The juddery track over buried railway sleepers jolts me back to the present. To give our bums a break, we take a 15-minute walk to a picnic spot at Lake Mahinapua for lunch.

It's proper enchanted-forest stuff. We step carefully over twisty tree roots and blankets of moss. Red berries and speckled toadstools dot the edges of the path and hollows in trees offer homes for the kind of woodland animals found in storybooks. Flitting fantails and a yellow-breasted tomtit come up to us, chirping away.

After lunch, we follow a rural road around the back of the lake, joining up with an old rail route that travels along the coast. It's a long straight stretch, wide enough for a car, edged by gorse and flax. After 10 minutes, I'm sick of it.

After another 45 minutes I find myself wishing for hills to keep me sane. And the most frustrating thing is that my body is now used to this cycling gig and my legs are doing great.

But the trail continues, long and straight until suddenly, in the distance, a pole! As we get closer, there are old gold cart carriages hidden in the bush and I'm thrilled when we arrive at an old bridge over a rocky riverbed.

We stop to admire the view and there in the distance, I spot him: my kotuku, perched on the river edge, looking for food to snap up. It's a welcome reward.

From there it's only a few roads to Ross, an old gold mining town surrounded by forested hills.
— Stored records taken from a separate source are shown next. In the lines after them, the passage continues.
Record SemanticHighlightingParams := mk_SemanticHighlightingParams {
  SemanticHighlightingParams_textDocument : lsVersionedTextDocumentIdentifier;
  SemanticHighlightingParams_lines : list SemanticHighlightingInformation }.
Definition SemanticHighlightingParams_codec : codec SemanticHighlightingParams :=
  struct_codec
    (field (lit "textDocument") lsVersionedTextDocumentIdentifier_codec
     ⊗ field (lit "lines") (vector_codec SemanticHighlightingInformation_codec))
    (fun '(x0, x1) => mk_SemanticHighlightingParams x0 x1)
    (fun r => (SemanticHighlightingParams_textDocument r, SemanticHighlightingParams_lines r)).
Definition SemanticHighlightingParams_valid (r : SemanticHighlightingParams) : Prop :=
  versioned_valid (SemanticHighlightingParams_textDocument r) /\
  Forall SemanticHighlightingInformation_valid (SemanticHighlightingParams_lines r).
#[export] Instance SemanticHighlightingParams_roundtrip : Roundtrip SemanticHighlightingParams_codec SemanticHighlightingParams_valid.
Proof. struct_law. Qed.
#[export] Instance SemanticHighlightingParams_object : WritesObject SemanticHighlightingParams_codec.
Proof. intros v. by eexists. Qed.

Record SemanticTokensParams := mk_SemanticTokensParams {
  SemanticTokensParams_textDocument : lsTextDocumentIdentifier }.
Definition SemanticTokensParams_codec : codec SemanticTokensParams :=
  struct_codec
    (field (lit "textDocument") lsTextDocumentIdentifier_codec)
    (fun x0 => mk_SemanticTokensParams x0)
    (fun r => SemanticTokensParams_textDocument r).
Definition SemanticTokensParams_valid (r : SemanticTokensParams) : Prop :=
  docid_valid (SemanticTokensParams_textDocument r).
#[export] Instance SemanticTokensParams_roundtrip : Roundtrip SemanticTokensParams_codec SemanticTokensParams_valid.
Proof. struct_law. Qed.
#[export] Instance SemanticTokensParams_object : WritesObject SemanticTokensParams_codec.
Proof. intros v. by eexists. Qed.

Record SemanticTokensDeltaParams := mk_SemanticTokensDeltaParams {
  SemanticTokensDeltaParams_textDocument : lsTextDocumentIdentifier;
  SemanticTokensDeltaParams_previousResultId : bytes }.
Definition SemanticTokensDeltaParams_codec : codec SemanticTokensDeltaParams :=
  struct_codec
    (field (lit "textDocument") lsTextDocumentIdentifier_codec
     ⊗ field (lit "previousResultId") string_codec)
    (fun '(x0, x1) => mk_SemanticTokensDeltaParams x0 x1)
    (fun r => (SemanticTokensDeltaParams_textDocument r, SemanticTokensDeltaParams_previousResultId r)).
Definition SemanticTokensDeltaParams_valid (r : SemanticTokensDeltaParams) : Prop :=
  docid_valid (SemanticTokensDeltaParams_textDocument r) /\
  text_valid (SemanticTokensDeltaParams_previousResultId r).
#[export] Instance SemanticTokensDeltaParams_roundtrip : Roundtrip SemanticTokensDeltaParams_codec SemanticTokensDeltaParams_valid.
Proof. struct_law. Qed.
#[export] Instance SemanticTokensDeltaParams_object : WritesObject SemanticTokensDeltaParams_codec.
Proof. intros v. by eexists. Qed.

Record lsParameterInformation := mk_lsParameterInformation {
  lsParameterInformation_label : bytes;
  lsParameterInformation_documentation : option (option bytes * option MarkupContent) }.
Definition lsParameterInformation_codec : codec lsParameterInformation :=
  struct_codec
    (field (lit "label") string_codec
     ⊗ opt_field (lit "documentation") (tagged_pair_codec IsString string_codec MarkupContent_codec))
    (fun '(x0, x1) => mk_lsParameterInformation x0 x1)
    (fun r => (lsParameterInformation_label r, lsParameterInformation_documentation r)).
Definition lsParameterInformation_valid (r : lsParameterInformation) : Prop :=
  text_valid (lsParameterInformation_label r) /\
  opt_valid (one_of text_valid markup_valid) (lsParameterInformation_documentation r).
#[export] Instance lsParameterInformation_roundtrip : Roundtrip lsParameterInformation_codec lsParameterInformation_valid.
Proof. struct_law. Qed.
#[export] Instance lsParameterInformation_object : WritesObject lsParameterInformation_codec.
Proof. intros v. by eexists. Qed.

Record lsSignatureInformation := mk_lsSignatureInformation {
  lsSignatureInformation_label : bytes;
  lsSignatureInformation_documentation : option (option bytes * option MarkupContent);
  lsSignatureInformation_parameters : list lsParameterInformation;
  lsSignatureInformation_activeParameter : option Z }.
Definition lsSignatureInformation_codec : codec lsSignatureInformation :=
  struct_codec
    (field (lit "label") string_codec
     ⊗ opt_field (lit "documentation") (tagged_pair_codec IsString string_codec MarkupContent_codec)
     ⊗ field (lit "parameters") (vector_codec lsParameterInformation_codec)
     ⊗ opt_field (lit "activeParameter") int_codec)
    (fun '(x0, (x1, (x2, x3))) => mk_lsSignatureInformation x0 x1 x2 x3)
    (fun r => (lsSignatureInformation_label r, (lsSignatureInformation_documentation r,
     (lsSignatureInformation_parameters r, lsSignatureInformation_activeParameter r)))).
Definition lsSignatureInformation_valid (r : lsSignatureInformation) : Prop :=
  text_valid (lsSignatureInformation_label r) /\
  opt_valid (one_of text_valid markup_valid) (lsSignatureInformation_documentation r) /\
  Forall lsParameterInformation_valid (lsSignatureInformation_parameters r) /\
  opt_valid int_valid (lsSignatureInformation_activeParameter r).
#[export] Instance lsSignatureInformation_roundtrip : Roundtrip lsSignatureInformation_codec lsSignatureInformation_valid.
Proof. struct_law. Qed.
#[export] Instance lsSignatureInformation_object : WritesObject lsSignatureInformation_codec.
Proof. intros v. by eexists. Qed.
I want to try my hand at gold panning. For $10, you can hire a shovel and pan and go up the river to fossick in the public areas. For an extra $3, you can pan behind the heritage centre - where gold is guaranteed.

I'd like to think I would go up the river, relive history and experience it the way past generations did. But frankly I'm not that patient.

So I pay the extra and shake my pan of rocks in the water, back and forth, until that thrilling moment I spot gold flecks at the bottom. And with that I can go home happy.